Partecipai a un laboratorio di scrittura creativa, mi iscrissi a una scuola di Counseling rogersiano che aveva sede a Milano, e iniziai le ricerche per il romanzo. Grosse novità per un friulano impellicciato da orso delle nevi. Fu a Milano che conobbi Stefano, un ragazzo sardo che sfidava ogni mese difficoltà incredibili per arrivare a scuola, incoraggiarci con le sue massime buddiste e la sua simpatia contagiosa. Ci parlò di Nam-myoho-renge-kyo e a maggio del 2000 fece sperimentare il Daimoku a tutta la classe. Benché scettico, decisi che un concorso pubblico per animatore sociale sarebbe stata la mia occasione: feci Daimoku, studiai, sfidai la paura e al concorso arrivai terzo. Venni chiamato per un progetto di promozione sociale e la responsabile che conobbi in quell’occasione divenne poi mia moglie e la madre dei miei due splendidi bambini. A dicembre 2001 ricevetti il Gohonzon in un appartamento arredato solo con il mobile per custodirlo, ma tutto per me. Volevo ma… ora potevo! Durante i primi anni di pratica mi sono “allenato” nello staff di protezione e ho fatto molti chilometri per fare attività. I nuovi ritmi imposti da tutti quei benefici ottenuti (figli, casa, lavoro e animali vari) mi sfinivano: ogni volta arrancavo e rideterminavo di trovare un nuovo equilibrio, per vincere sulla frustrazione per quello che non riuscivo a fare e su cui incombeva la “colla” dei miei «Non si può». Il romanzo era sempre lì, rifiutato dagli editori, a volte nemmeno letto. Ho accettato la responsabilità di gruppo, poi di settore e mi sono allenato nella palestra della Soka Gakkai alla ricerca di modi creativi per sostenere gli altri senza dimenticare me stesso: dovevo definire meglio gli orari, evitare gli sprechi di energia, cercare di mettere in pratica le parole del presidente Ikeda: «Se consideriamo le difficoltà che incontriamo come sfortuna o fortuna dipende da quanta determinazione abbiamo, dal nostro atteggiamento o dallo stato vitale» (D. Ikeda, Giorno per giorno, esperia, 27 ottobre).
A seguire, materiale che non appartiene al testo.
(** What a run keeps when nothing clears the flag and a parked [t] is let
    go by set() only. *)
Definition quiet_inv (t : nat) (e : event) : Prop :=
  no_consumer e ∧
  (thr e t = Blocked Untimed ∨
   (thr e t = Woken Untimed no_timeout ∨ thr e t = Returned true) ∧ _set e = true).

(** Where a thread that entered wait(ms) on an unsignaled event can be,
    given whether its timeout has expired ([el]). *)
Definition timed_track (el : bool) (s : status) : Prop :=
  match s with
  | Blocked Timed => el = false
  | Woken Timed no_timeout => el = false
  | Woken Timed timeout => el = true
  | Returned b => b = negb el
  | _ => False
  end.

(** ... and once it has been notified in time. *)
Definition timed_safe (s : status) : Prop :=
  s = Woken Timed no_timeout ∨ s = Returned true.

(** The value of [Event::wait(ms)] as its caller sees it: [true] at once on
    a signaled event, otherwise what [wait_for] reported. *)
Definition wait_for_result (signaled : bool) (r : cv_status) : bool :=
  if negb signaled
  then match r with no_timeout => true | timeout => false end
  else true.

End Event.

(** ** Future / Promise *)

Module Future.
Section WithValue.

(** The referenced type [T]; a [T*] is an [option T], [None] being [0L]. *)
Context {T : Type}.

(** What every [Future] copy shares: the [RefEvent] behind [_ev] and the
    [RefPtrRef] behind [_objRef], with the latter's reference count.

    Modelled from the spec: [osg::Referenced::referenceCount()] (the
    OpenSceneGraph base class is not part of the sources) is the number of
    [Future] objects whose [_objRef] points at the cell, the one embedded
    in each [Promise] included; copying a [Future] adds one, destroying a
    [Future] takes one away. *)
Record shared := mk {
  _ev : Event.event;
  _obj : option T;
  referenceCount : nat;
}.

(** Future(): _ev = new RefEvent(); _objRef = new RefPtrRef() *)
Definition Future_new : shared :=
  {| _ev := Event.init; _obj := None; referenceCount := 1 |}.

(** Future(const Future& rhs) *)
Definition Future_copy (c : shared) : shared :=
  {| _ev := _ev c; _obj := _obj c; referenceCount := S (referenceCount c) |}.

(** ~Future() *)
Definition Future_destroy (c : shared) : shared :=
  {| _ev := _ev c; _obj := _obj c; referenceCount := referenceCount c - 1 |}.

(** bool isAvailable() const { return _ev->isSet(); } *)
Definition isAvailable (c : shared) : bool := Event._set (_ev c).

(** bool isAbandoned() const { return _objRef->referenceCount() == 1; } *)
Definition isAbandoned (c : shared) : bool := referenceCount c =? 1.

(** T* get(): while(!_ev->wait(1000u)) if (isAbandoned()) return 0L;
              return _objRef->_obj.get();

    [polls] lists what the successive [wait_for] calls report (they are
    consulted only while the event is unsignaled); the cell is not
    touched by other threads during the call.  The result is [None] while
    the caller is still inside the loop when [polls] runs out. *)
Fixpoint get (polls : list cv_status) (c : shared) : option (option T) :=
  match polls with
  | [] => if Event._set (_ev c) then Some (_obj c) else None
  | r :: rest =>
      if Event.wait_for_result (Event._set (_ev c)) r then Some (_obj c)
      else if isAbandoned c then Some None
      else get rest c
  end.

(** T* release(): as [get], then [_obj.release()] and [_ev->reset()]. *)
Fixpoint release (polls : list cv_status) (c : shared) : option (option T * shared) :=
  let taken :=
    (_obj c, {| _ev := Event.reset (_ev c); _obj := None;
                referenceCount := referenceCount c |}) in
  match polls with
  | [] => if Event._set (_ev c) then Some taken else None
  | r :: rest =>
      if Event.wait_for_result (Event._set (_ev c)) r then Some taken
      else if isAbandoned c then Some (None, c)
      else release rest c
  end.

(** void Promise::resolve(T* value):
      _future._objRef->_obj = value; _future._ev->set(); *)
Definition resolve (value : option T) (c : shared) : shared :=
  {| _ev := Event.set (_ev c); _obj := value; referenceCount := referenceCount c |}.

(** bool Promise::isResolved() const { return _future._ev->isSet(); } *)
Definition isResolved (c : shared) : bool := Event._set (_ev c).

(** bool Promise::isAbandoned() const
      { return _future._objRef->referenceCount() == 1; } *)
Definition Promise_isAbandoned (c : shared) : bool := referenceCount c =? 1.

(** One channel: the shared cell and how many [Promise] and (free-standing)
    [Future] objects currently point at it. *)
Record channel := mkc {
  cell : shared;
  promises : nat;
  futures : nat;
}.

(** Promise(): its member [_future] is a fresh [Future]. *)
Definition init : channel := {| cell := Future_new; promises := 1; futures := 0 |}.

Inductive action :=
| GetFuture                          (* promise.getFuture(), the copy kept *)
| CopyFuture
| DestroyFuture
| CopyPromise
| DestroyPromise
| Resolve (value : option T)
| Release (polls : list cv_status).

(** A call of a member function is one transition.  resolve() and
    release() are two statements each and share no lock: a call of one
    that falls between the two statements of the other is not a run of
    this system, and nothing is stated below about such overlaps. *)
Definition step (a : action) (s : channel) : option channel :=
  match a with
  | GetFuture =>
      if 0 <? promises s
      then Some {| cell := Future_copy (cell s); promises := promises s;
                   futures := S (futures s) |}
      else None
  | CopyFuture =>
      if 0 <? futures s
      then Some {| cell := Future_copy (cell s); promises := promises s;
                   futures := S (futures s) |}
      else None
  | DestroyFuture =>
      if 0 <? futures s
      then Some {| cell := Future_destroy (cell s); promises := promises s;
                   futures := futures s - 1 |}
      else None
  | CopyPromise =>
      if 0 <? promises s
      then Some {| cell := Future_copy (cell s); promises := S (promises s);
                   futures := futures s |}
      else None
  | DestroyPromise =>
      if 0 <? promises s
      then Some {| cell := Future_destroy (cell s); promises := promises s - 1;
                   futures := futures s |}
      else None
  | Resolve value =>
      if 0 <? promises s
      then Some {| cell := resolve value (cell s); promises := promises s;
                   futures := futures s |}
      else None
  | Release polls =>
      if 0 <? futures s
      then match release polls (cell s) with
           | Some (_, c) => Some {| cell := c; promises := promises s;
                                    futures := futures s |}
           | None => None
           end
      else None
  end.

Definition reachable : channel → Prop := reach step init.

(** Actions that neither resolve the promise (again) nor release the value. *)
Definition observing (a : action) : bool :=
  match a with
  | Resolve _ | Release _ => false
  | _ => true
  end.

(** T* get(const Cancelable* cancelable):
      while(!_ev->wait(1000u)) {
          if (isAbandoned()) return 0L;
          if (cancelable && cancelable->isCanceled()) return 0L;
      }
      return _objRef->_obj.get();

    [has] tells whether [cancelable] is a non-null pointer; each poll
    carries what [wait_for] reports and what [isCanceled()] would answer
    at that moment. *)
Fixpoint get_cancelable (has : bool) (polls : list (cv_status * bool))
    (c : shared) : option (option T) :=
  match polls with
  | [] => if Event._set (_ev c) then Some (_obj c) else None
  | (r, canceled) :: rest =>
      if Event.wait_for_result (Event._set (_ev c)) r then Some (_obj c)
      else if isAbandoned c then Some None
      else if has && canceled then Some None
      else get_cancelable has rest c
  end.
Ho imparato a combattere il senso di colpa e la lamentela con il Daimoku e le offerte sincere. A poco a poco il “bravo” ragazzo che ero ha lasciato spazio a una persona nuova, capace anche di dire di no. La mia grande occasione di crescita è stata comunque la casa famiglia in cui svolgo il ruolo di educatore. Forse puoi mentire a te stesso, ma non è così semplice farlo con un adolescente! L’adolescenza è un’epoca di grandi slanci e poca concretezza; ci vuole impegno e la capacità di fare scelte affinché i sogni non rimangano solo illusioni: lo stesso valeva per me.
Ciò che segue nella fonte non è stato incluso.